Sunday, June 26, 2011

Even So...

In light of my last post about the troublesome anti-bishop mentality in America, some may be wondering about my thoughts on the bishops concerning the fiasco in New York where Catholic Andrew Cuomo has enthusiastically signed gay "marriage" into law (I hope to write more directly on this topic later).  Edward Peters, for example makes a good case for canonical action against Governor Cuomo.  It is certainly a serious public act in defiance of what the Church believes is right, and indeed, I do hope that the bishops of New York will take action.

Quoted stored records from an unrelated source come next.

(** * STAmount: the ledger amount type of src/Amount.cpp

    A shallow embedding of the amount type (mantissa [value], decimal
    exponent [offset]), its canonical form, its wire codec, its comparison
    operators, its arithmetic and the offer settlement routine
    [getClaimed], followed by the properties established about them.

    Conventions of the embedding:
    - [uint64] quantities are integers of [Z]; every operation that can
      leave the 64-bit range is written with its wrap-around ([u64]).
    - [int] quantities ([offset]) are integers of [Z]; signed overflow is
      undefined in C++ and is not modelled.
    - a C++ exception is the outcome [Throw], a failed [assert] the outcome
      [AssertFail] (only when the build keeps assertions, [NDEBUG = false]).
    - loops run on fuel; running out of it is the distinct outcome
      [OutOfFuel], so that every equation [... = Ret x] below is a statement
      that the loop really ended.
    - the [name] label an amount inherits from [SerializedType] is passed
      around by the operators and never read; it is left out. *)

From Stdlib Require Import ZArith Lia Bool List.
Import ListNotations.
Local Open Scope Z_scope.

(** ** Outcomes of a call *)

(** The five messages with which the file throws [std::runtime_error]. *)
Inductive error : Type :=
| value_overflow            (* "value overflow" *)
| value_underflow           (* "value underflow" *)
| invalid_currency_value    (* "invalid currency value" *)
| illegal_offer             (* "illegal offer" *)
| internal_bn_error.        (* "internal bn error" *)

Inductive outcome (A : Type) : Type :=
| Ret (a : A)
| Throw (e : error)
| AssertFail
| OutOfFuel.
(** ** What [GenBurner] does to the connection *)

(** The calls [GenBurner] makes on the way: [grpc.Dial] (line 48), the
    health check (line 59), [c.Close()] (line 61). *)
Inductive conn_call := CallDial | CallCheck | CallClose.

#[export] Instance conn_call_eq_dec : EqDecision conn_call.
Proof. solve_decision. Defined.

(** The calls of one [GenBurner], in order; [dial] and [check] are the
    errors, if any, of the first two. *)
Definition GenBurner_calls (t : GTargeter) (dial check : option string)
  : list conn_call :=
  if IsEtcd t then []
  else match dial with
       | Some _ => [CallDial]
       | None =>
           match check with
           | Some _ => [CallDial; CallCheck; CallClose]
           | None => [CallDial; CallCheck]
           end
       end.

(** A connection is open afterwards: a dial succeeded and no close
    followed. *)
Definition conn_open (dial : option string) (calls : list conn_call) : bool :=
  bool_decide (CallDial ∈ calls) && bool_decide (dial = None)
  && negb (bool_decide (CallClose ∈ calls)).

(** The number of workers started by the [default] branch. *)
Definition spawns (ls : list label) : nat :=
  length (filter (fun l => l = LSpawn) ls).

(** ** Further invariants of a run *)

(** While the tick stream is open no worker has returned. *)
Definition all_working (s : state) : Prop :=
  ticks s = ChOpen -> alive (pool s) = length (pool s).
Lemma fmap_Ok {A B} (m : res A) (f : A -> B) b :
  f <$> m = Ok b <-> exists a, m = Ok a /\ b = f a.
Proof.
  destruct m; cbn; split.
  - intros [= <-]. eauto.
  - by intros (? & [= <-] & ->).
  - done.
  - by intros (? & ? & ?).
Qed.

(** The exceptions a computation can raise. *)
Definition raises_only {A} (es : list exc) (m : res A) : Prop := forall e, m = Raise e -> e ∈ es.

Lemma raises_Ok {A} es (a : A) : raises_only es (Ok a).
Proof. done. Qed.
Lemma raises_Raise {A} es e : e ∈ es -> raises_only (A := A) es (Raise e).
Proof. by intros H e' [= <-]. Qed.
Lemma raises_bind {A B} es (m : res A) (f : A -> res B) :
  raises_only es m -> (forall a, m = Ok a -> raises_only es (f a)) -> raises_only es (m ≫= f).
Proof. intros Hm Hf e [H|(a & Ha & H)]%bind_Raise; [by apply Hm|by eapply Hf]. Qed.
Lemma raises_raise_if es b e : e ∈ es -> raises_only es (raise_if b e).
Proof. intros H. destruct b; [by apply raises_Raise|done]. Qed.
Lemma raises_weaken {A} es es' (m : res A) : es ⊆ es' -> raises_only es m -> raises_only es' m.
Proof. intros Hs Hm e He. by apply Hs, Hm. Qed.

(** Decides [e ∈ es] for a literal list. *)
Ltac in_list := apply (bool_decide_unpack _); reflexivity.

(** Splits a computation into its steps and closes those that raise one of the
    exceptions of a literal list. *)
Ltac raises_step :=
  match goal with
  | |- raises_only _ (Ok _) => apply raises_Ok
  | |- raises_only _ (Raise _) => apply raises_Raise; in_list
  | |- raises_only _ (raise_if _ _) => apply raises_raise_if; in_list
  | |- raises_only _ (_ ≫= _) => apply raises_bind; [|intros]
  end.

Lemma raise_if_Ok b e u : raise_if b e = Ok u <-> b = false.
Proof. by destruct u, b. Qed.

Lemma raise_if_Raise b e e' : raise_if b e = Raise e' <-> b = true /\ e = e'.
Proof. destruct b; cbn; split; [by intros [= ->]|by intros [_ ->]|done|by intros []]. Qed.

Lemma get_index_Ok {A} (l : list A) i a :
  get_index l i = Ok a <-> l !! i = Some a.
Proof. unfold get_index. destruct (l !! i); split; congruence. Qed.

(** Decompose a successful monadic computation. *)
Ltac inv_res :=
  repeat match goal with
  | H : Ok _ = Ok _ |- _ => injection H; clear H; intros; subst
  | H : Raise _ = Raise _ |- _ => injection H; clear H; intros; subst
  | H : Ok _ = Raise _ |- _ => discriminate H
  | H : Raise _ = Ok _ |- _ => discriminate H
  | H : mret _ = _ |- _ => unfold mret, res_ret in H
  | H : (_ ≫= _) = Ok _ |- _ =>
      apply bind_Ok in H as (? & ? & ?); cbv beta in *
  | H : (_ <$> _) = Ok _ |- _ =>
      apply fmap_Ok in H as (? & ? & ?); cbv beta in *
  | H : raise_if _ _ = Ok _ |- _ => apply raise_if_Ok in H
  | H : get_index _ _ = Ok _ |- _ => apply get_index_Ok in H
  end.

(** ** Slices *)

Lemma py_bound_nat n i : (i <= n)%nat -> py_bound n (Z.of_nat i) = i.
Proof. intros H. unfold py_bound. rewrite (proj2 (Z.ltb_ge _ 0)) by lia. lia. Qed.

Lemma py_slice_nat {A} (i k : nat) (l : list A) :
  (i + k <= length l)%nat -> py_slice (Z.of_nat i) (Z.of_nat (i + k)) l = take k (drop i l).
Proof. intros H. unfold py_slice. rewrite !py_bound_nat by lia. f_equal. lia. Qed.

(** ** Sums *)

Lemma zsum_app l1 l2 : zsum (l1 ++ l2) = zsum l1 + zsum l2.
Proof. induction l1; cbn; lia. Qed.

#[export] Instance zsum_proper : Proper ((≡ₚ) ==> (=)) zsum.
Proof. intros l1 l2 H. induction H; cbn; lia. Qed.

Lemma zsum_nonneg l : Forall (fun x => 0 <= x) l -> 0 <= zsum l.
Proof. induction 1; cbn; lia. Qed.

(** ** Sorting *)
Section sort_lemmas.
  Context {A : Type} (ltb : A -> A -> bool).

Lemma sort_insert_perm x l : sort_insert ltb x l ≡ₚ x :: l.
  Proof.
    induction l as [|y l IH]; cbn; [done|].
    split_if; [|done]. rewrite IH. apply Permutation_swap.
  Qed.

Lemma py_sort_perm l : py_sort ltb l ≡ₚ l.
  Proof.
    induction l as [|x l IH]; cbn; [done|]. by rewrite sort_insert_perm, IH.
  Qed.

However, the question is: what if they do not?  Would this not prove the point of those who accuse the bishops of corruption?  Well, no.  Moreover, that is the wrong question to ask.  This is not a case where the bishops of the United States can take collective action.  Nor can the bishops of New York State as a whole take action.  If you read the documents of the Council of Trent (among others) you can see that the bishop in Diocese [A] does not have the authority to act against a person in Diocese [B].

Ultimately it is the bishop of Albany who has the authority to take action – even though we might wish Archbishop Dolan had jurisdiction (We've had a similar issue a generation ago with Mario Cuomo not being under the jurisdiction of Cardinal O'Connor).  So we should be praying for Bishop Hubbard to make a wise decision concerning this issue of public scandal.

But there is always the question of "what if he doesn't?"

Well, that would be unfortunate indeed, though I believe my points I made in the previous article (linked above) would hold to be valid.  We would need to be careful that we have all the facts before issuing any objection and not assume that because no public action took place that no action took place.

This isn't an argument to justify inaction.  I believe that under canon 212, we do have the right and the responsibility to make our concerns known in the face of such a scandal.

A bishop ultimately has to render an account to God for the way he shepherds his diocese, and an affront like this is surely something which requires shepherding.  However, even if a bishop fails to act as he should it is not just to accuse all bishops for the inaction of one.

So I would say faithful Catholics should be prayerful and respectful, recognizing that just because action does not take place immediately or publicly does not mean "the bishops" as a whole are corrupt.  As for Bishop Hubbard of Albany, our first thought to be to pray for him to do the right thing in light of the grave scandal and the salvation of Governor Cuomo's soul,  and not to whip out a stopwatch and say after a short period, "he did nothing… that proves the bishops are corrupt!"